How Did My Life End Up Like This?

The question that I ask myself constantly is; how did my life end up like this?’
In high school I never fitted in with the crowd, I tried acting like everyone and dressing like them but I was never welcomed warmly into their groups, until I met Jason. He let me join his group of friends; I suppose it was my easy going nature that he liked.
Jason was doing drugs every week. He had depression, so the only time he was really happy was when he used marijuana. I accepted this as it was an after-school activity, I guess this was because I thought he had a reason to take it (His depression) but it never passed through my mind that the depression was caused by the drug to begin with.
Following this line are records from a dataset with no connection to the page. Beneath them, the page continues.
(** X18: up to 26 cells, whatever they hold, [rc_logsumexp] is
    insertion sort followed by the summation: it leaves the array [s]
    that [insertion_sort] makes of the input and returns negative infinity
    when [s[N-1]] is negative infinity, and [s[N-1] + log(sum + 1.0)]
    otherwise, with [sum] over the first [N - 1] elements of [s]. *)
Theorem rc_logsumexp_small `{Libm} (st : state) (N : Z) (fuel : nat) :
  N = len (mem st) -> 1 <= N -> N <= 26 ->
  (2 * Z.to_nat N + 2 <= fuel)%nat ->
  let s := insertion_sort (mem st) in
  let mx := get s (N - 1) in
  exists st',
    rc_logsumexp fuel N st =
      Ok (if deq neg_infinity mx then neg_infinity
          else lse_value (take (Z.to_nat (N - 1)) s) mx) st' /\
    mem st' = s.
Proof.
  intros HN HN1 Hsmall Hfuel. cbn zeta.
  destruct (rc_logsumexp_prefix_spec (mem st) [] st N fuel)
    as (v & st' & Hrun & s & Hmem & _ & _ & Hins & _ & Hv);
    rewrite ?app_nil_r; try done; try lia.
  { unfold int_max. lia. }
  rewrite app_nil_r in Hmem. specialize (Hins Hsmall). subst s.
  exists st'. split; [|done]. rewrite Hrun, <- Hins. f_equal.
  destruct (deq neg_infinity _); by destruct Hv.
Qed.

Lemma rc_logsumexp_small_witness :
  exists st',
    @rc_logsumexp coarse_libm 6 2 (init [nan; neg_infinity]) =
      Ok neg_infinity st' /\
    mem st' = [nan; neg_infinity].
Proof.
  apply (@rc_logsumexp_small coarse_libm (init [nan; neg_infinity]) 2 6);
    [reflexivity | lia | lia | by vm_compute].
Defined.
(** * homebridge-meross: the single-channel switch handler

    A shallow embedding of [src/lib/device/switch-single.js].

    The handler is a JavaScript object whose methods mutate its fields,
    call collaborators (the HomeKit service, the Eve history service, the
    platform's transport, the logger, timers) and may throw.  Each method is
    embedded as a computation in a small monad [M] that threads the object's
    fields, records every call to a collaborator in an ordered trace, and
    either returns or throws.  Field writes made before a throw stay made,
    as in JavaScript.

    Numbers.  The device reports power and voltage as integers (milliwatts
    and tenths of a volt), so raw readings are [Z].  The values handed to
    HomeKit are quotients of integers; they are kept as exact rationals in
    lowest terms ([Q] after [Qred]), so that two equal numbers are equal
    terms.  [Math.round] is rounding half up, [floor (x + 1/2)]. *)

From Stdlib Require Import ZArith QArith Qround Qabs Bool List String Ascii Lia.
Import ListNotations.

Local Open Scope string_scope.
Local Open Scope Z_scope.
Local Open Scope list_scope.

(** ** JavaScript values used by the handler *)

(** A property that may be absent, or hold [undefined], is an [option]; both
    cases are [None].

    Truthiness of a field that holds a boolean or [undefined]. *)
Definition truthy (o : option bool) : bool :=
  match o with Some b => b | None => false end.

(** [a !== b] on numbers-or-undefined, booleans-or-undefined and
    strings-or-undefined. *)
Definition strictNeZ (a b : option Z) : bool :=
  match a, b with
  | Some x, Some y => negb (x =? y)
  | None, None => false
  | _, _ => true
  end.

Definition strictNeBool (a b : option bool) : bool :=
  match a, b with
  | Some x, Some y => negb (Bool.eqb x y)
  | None, None => false
  | _, _ => true
  end.

Definition strictNeString (a b : option string) : bool :=
  match a, b with
  | Some x, Some y => negb (String.eqb x y)
  | None, None => false
  | _, _ => true
  end.
Lemma uncancelled_batch_is_complete_witness :
  exists st',
    generate_batch Demo.ext (Demo.batch5 Demo.spk_both "calm") Demo.ctx_run
      Demo.st0 =
    (inr [(sr, [3%Q]); (sr, [3%Q]); (sr, [5%Q]); (sr, [4%Q]); (sr, [4%Q])],
     st') /\
    cache st' !! "ctx|one|two|three|four|five" =
    Some [(sr, [3%Q]); (sr, [3%Q]); (sr, [5%Q]); (sr, [4%Q]); (sr, [4%Q])].
Proof.
  destruct (uncancelled_batch_is_complete unit string Z Demo.ext
              (Demo.batch5 Demo.spk_both "calm") Demo.ctx_run
              Demo.st0 Demo.st1 Demo.h0
              (Demo.seg "one" (Some Demo.spk_both) "calm") Demo.spk_both
              (PartialInstruct [1; 2]%Q "female voice. calm")
              [[3%Q]; [3%Q]; [5%Q]; [4%Q]; [4%Q]])
    as (st' & Hb & _ & Hc).
  - reflexivity.
  - reflexivity.
  - reflexivity.
  - reflexivity.
  - reflexivity.
  - intros i _. reflexivity.
  - repeat constructor.
  - exists st'. split; [exact Hb|]. rewrite Hc. apply lookup_insert_eq.
Defined.

Lemma later_segments_metadata_ignored_witness :
  fst (generate_batch_stream Demo.ext (Demo.batch5 Demo.spk_both "calm")
         Demo.ctx_run Demo.st0) =
  fst (generate_batch_stream Demo.ext DemoMore.batch5_mixed
         Demo.ctx_run Demo.st0).
Proof.
  apply (later_segments_metadata_ignored unit string Z Demo.ext
           (Demo.batch5 Demo.spk_both "calm") DemoMore.batch5_mixed
           Demo.ctx_run Demo.st0); vm_compute; reflexivity.
Defined.
(** X9: a source without a packet of the selected stream. A run that
    completes setup on such a source never submits a frame, prints no
    error and writes no packet. If the encoder had nothing ready when it
    was opened, the flush finds nothing and the run returns 0; otherwise
    the flush receives the first ready packet and the behaviour of the
    run is undefined from there. *)
Theorem no_selected_packet_run lib argv t p :
  main_setup lib argv = (t, Next p) ->
  (forall pkt,
     In pkt (demux (input_format_context p)) ->
     stream_index pkt <> video_stream_index p) ->
  filter_map sent_frame (trace (main lib argv)) = [] /\
  filter_map written_packet (trace (main lib argv)) = [] /\
  stderr (main lib argv) = [] /\
  match queue (video_encoder_ctx p) with
  | [] =>
      exit_of (main lib argv) = Returned 0 /\
      filter_map received_packet (trace (main lib argv)) = []
  | pkt :: _ =>
      exit_of (main lib argv) = Undefined /\
      filter_map received_packet (trace (main lib argv)) = [pkt]
  end.
Proof.
  intros Hs Hnone.
  pose proof (setup_events_only lib argv) as Hset.
  rewrite Hs in Hset. cbn [trace fst] in Hset.
  destruct (setup_next_quiet _ _ Hs) as [_ Hq].
  destruct (output_has_no_streams _ _ Hs) as [_ Ht].
  destruct (main_loop_none_selected lib p _ (video_encoder_ctx p) Hnone) as [Hl Hn].
  pose proof (teardown_events_only p) as Htd.
  assert (exists tail,
            main lib argv
            = (t ++ trace (main_loop lib p (demux (input_format_context p))
                             (video_encoder_ctx p)) ++ tail,
               match queue (video_encoder_ctx p) with
               | [] => Stop (Returned 0)
               | _ :: _ => Stop Undefined
               end) /\
            tail = match queue (video_encoder_ctx p) with
                   | [] => Ev_avcodec_receive_packet None
                           :: trace (main_teardown p) ++ [success_line]
                   | pkt :: _ => [Ev_avcodec_receive_packet (Some pkt)]
                   end) as (tail & Hm & Htail).
  { eexists. split; [|reflexivity].
    rewrite (main_after_setup _ _ Hs).
    destruct (main_rest_cases lib p) as [[-> (enc & He & Hr)]|[-> H]];
      unfold streaming_events; rewrite Hn in *; cbn [trace fst snd].
    - injection He as <-.
      rewrite (receive_loop_dry lib _ _ Ht) in Hr |- *.
      destruct (queue (video_encoder_ctx p)); [|discriminate Hr].
      cbn [fst]. now rewrite <- !app_assoc.
    - destruct H as [H|(enc & He & Hr)]; [discriminate H|]. injection He as <-.
      rewrite (receive_loop_dry lib _ _ Ht) in Hr |- *.
      destruct (queue (video_encoder_ctx p)); [discriminate Hr|reflexivity]. }
  rewrite Hm. unfold stderr, exit_of, trace in *. cbn [fst snd].
  rewrite !filter_map_app.
  rewrite (filter_map_nil_class sent_frame is_setup_event t),
    (filter_map_nil_class written_packet is_setup_event t),
    (filter_map_nil_class received_packet is_setup_event t),
    (filter_map_nil_class is_cerr quiet t); auto;
    try (intros e He; destruct e; (reflexivity || discriminate He)).
  rewrite (@filter_map_nil_class _ sent_frame (fun e => negb (is_codec_or_mux e)) _
             ltac:(intros e He; destruct e; (reflexivity || discriminate He)) Hl),
    (@filter_map_nil_class _ written_packet (fun e => negb (is_codec_or_mux e)) _
             ltac:(intros e He; destruct e; (reflexivity || discriminate He)) Hl),
    (@filter_map_nil_class _ received_packet (fun e => negb (is_codec_or_mux e)) _
             ltac:(intros e He; destruct e; (reflexivity || discriminate He)) Hl),
    (@filter_map_nil_class _ is_cerr (fun e => negb (is_codec_or_mux e)) _
             ltac:(intros e He; destruct e; (reflexivity || discriminate He)) Hl).
  subst tail.
  destruct (queue (video_encoder_ctx p)) as [|q qs];
    cbn [app filter_map sent_frame written_packet received_packet is_cerr];
    [|repeat split].
  rewrite !filter_map_app.
  rewrite (filter_map_nil_class sent_frame is_teardown_event (fst (main_teardown p))),
    (filter_map_nil_class written_packet is_teardown_event (fst (main_teardown p))),
    (filter_map_nil_class received_packet is_teardown_event (fst (main_teardown p))),
    (filter_map_nil_class is_cerr is_teardown_event (fst (main_teardown p))); auto;
    try (intros e He; destruct e; (reflexivity || discriminate He)).
Qed.
(** X16: when the delete of the rollback fails after a late failure,
    the caller still gets the error of the failed step, no record is
    inserted, and the blob that was put stays in the bucket under the
    key. *)
Theorem failed_rollback_leaves_blob fd file e de :
  formData rq = inr fd ->
  FormData_get fd (js "image") = Some (EntryFile file) ->
  let k := derive_key (Date_now E) (File.name file) in
  R2_put E k file = None ->
  late_failure E (public_url (R2_PUBLIC_URL E) k) (File.name file) e ->
  R2_delete E k = Some de ->
  r.1 = Ok (error_response e)
  /\ R2 r.2 !! k = Some {| body := File.bytes file;
                           contentType := File.type file |}
  /\ DB r.2 = DB s
  /\ LogDeleteFailed de ∈ new_console s r.2.
Proof.
  intros Hform Hfile k Hput Hlate Hdel.
  destruct (action_late_failure E rq fd file s Hform Hfile e Hput Hlate)
    as (H1 & (mid & H2 & _) & H3 & H4).
  split; [done|]. split; [|split; [done|]].
  - rewrite H3. unfold after_delete. fold k. rewrite Hdel.
    apply lookup_insert_eq.
  - apply (delete_failure_logged E rq s k de); [|done].
    unfold new_calls. rewrite H2, drop_app_length. set_solver.
Qed.

End Pipeline.

(** ** The shape of a key *)

Lemma digit_not_whitespace c : is_digit c = true -> is_whitespace c = false.
Proof.
  unfold is_digit. intros H. apply andb_true_iff in H as [Hlo Hhi].
  apply N.leb_le in Hlo, Hhi.
  assert (c = 48 \/ c = 49 \/ c = 50 \/ c = 51 \/ c = 52 \/ c = 53 \/ c = 54
          \/ c = 55 \/ c = 56 \/ c = 57)%N as Hc by lia.
  repeat destruct Hc as [-> | Hc]; try done. by subst.
Qed.

(** X17: every key that [action] derives starts with ["images/"], is
    not empty (so the guard of the rollback lets the delete through)
    and holds no whitespace character, whatever the file name. *)
Theorem key_shape now name :
  Page.startsWith (derive_key now name) (js "images/") = true
  /\ truthy (Some (derive_key now name)) = true
  /\ Forall (fun c => is_whitespace c = false) (derive_key now name).
Proof.
  split; [reflexivity|]. split; [reflexivity|].
  unfold derive_key. rewrite !Forall_app.
  split; [by repeat constructor|]. split; [|split].
  - destruct (number_to_string_digits now) as (d & -> & Hd & _).
    apply Forall_app. split; [by case_decide; repeat constructor|].
    eapply Forall_impl; [exact Hd|]. apply digit_not_whitespace.
  - by repeat constructor.
  - apply replace_ws_runs_no_whitespace.
Qed.

Section PipelineAtFixtures.

Import Fixture.

Lemma failed_rollback_leaves_blob_witness :
  let E := with_R2_delete env_fetch_404 (fun _ => Some boom) in
  let k := derive_key 1700000000000 (js "cat.png") in
  let r := action E (upload cat) empty_state in
  r.1 = Ok (error_response
              (JsError (js "Failed to fetch uploaded image: " ++ js "Not Found")))
  /\ R2 r.2 !! k = Some {| body := File.bytes cat; contentType := File.type cat |}
  /\ DB r.2 = DB empty_state
  /\ LogDeleteFailed boom ∈ new_console empty_state r.2.
Proof.
  apply (failed_rollback_leaves_blob
           (with_R2_delete env_fetch_404 (fun _ => Some boom)) (upload cat)
           empty_state [(js "image", EntryFile cat)] cat
           (JsError (js "Failed to fetch uploaded image: " ++ js "Not Found"))
           boom);
    [reflexivity | reflexivity | reflexivity | | reflexivity].
  apply fails_at_readback.
  apply (fetch_not_ok _ _ (js "Not Found") (inr [])). reflexivity.
Defined.

End PipelineAtFixtures.

(** * A table that is not empty *)

Section AtStockedFixtures.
In the week before I took marijuana, I had been in detention three times when I had done nothing, I had been humiliated in front of the whole school a few times too and there were lots of rumours going around the school about me and a dorky kid in the grade bellow, by the end of the week I was stressed, frustrated, depressed and just plain sick of life! As I told Jason all my worries and thoughts he started talking to me about marijuana, telling me how happy he is when he takes it, making it sound so good. I agreed to take it that weekend, to experience happiness for the first time in a while.
I liked getting high; it felt so good so I started doing it once a month. I thought my parents were ‘idiots’ and I had no idea they knew about it. My grades were still good enough so there was no reason for them to worry.
I started increasing the amount of times I took marijuana and after a year and a half I was smoking it every weekend and sometimes before school. I got caught a few times by my parents and they raided my room, they found everything except the pot which I had on me at the time. I promised my parents that I would go to MA (a drug control program) but I had no intentions of coming off marijuana, it was the only time I felt happy.
I came back to reality when Jason died of a heart attack because he had an over dose of marijuana, it scared me so much.
From there I took full control of my life again, my attitude changed after that accident. I also saw the effect in my parents too, they had aged in the 3 years of my addiction and their health was deteriorating. I would have to make it up to them, they never lost hope that I would come back to reality; I love them so much and promise to never let them go through so much stress again.
My advice to others is never let drugs control you; it effects more than just yourself.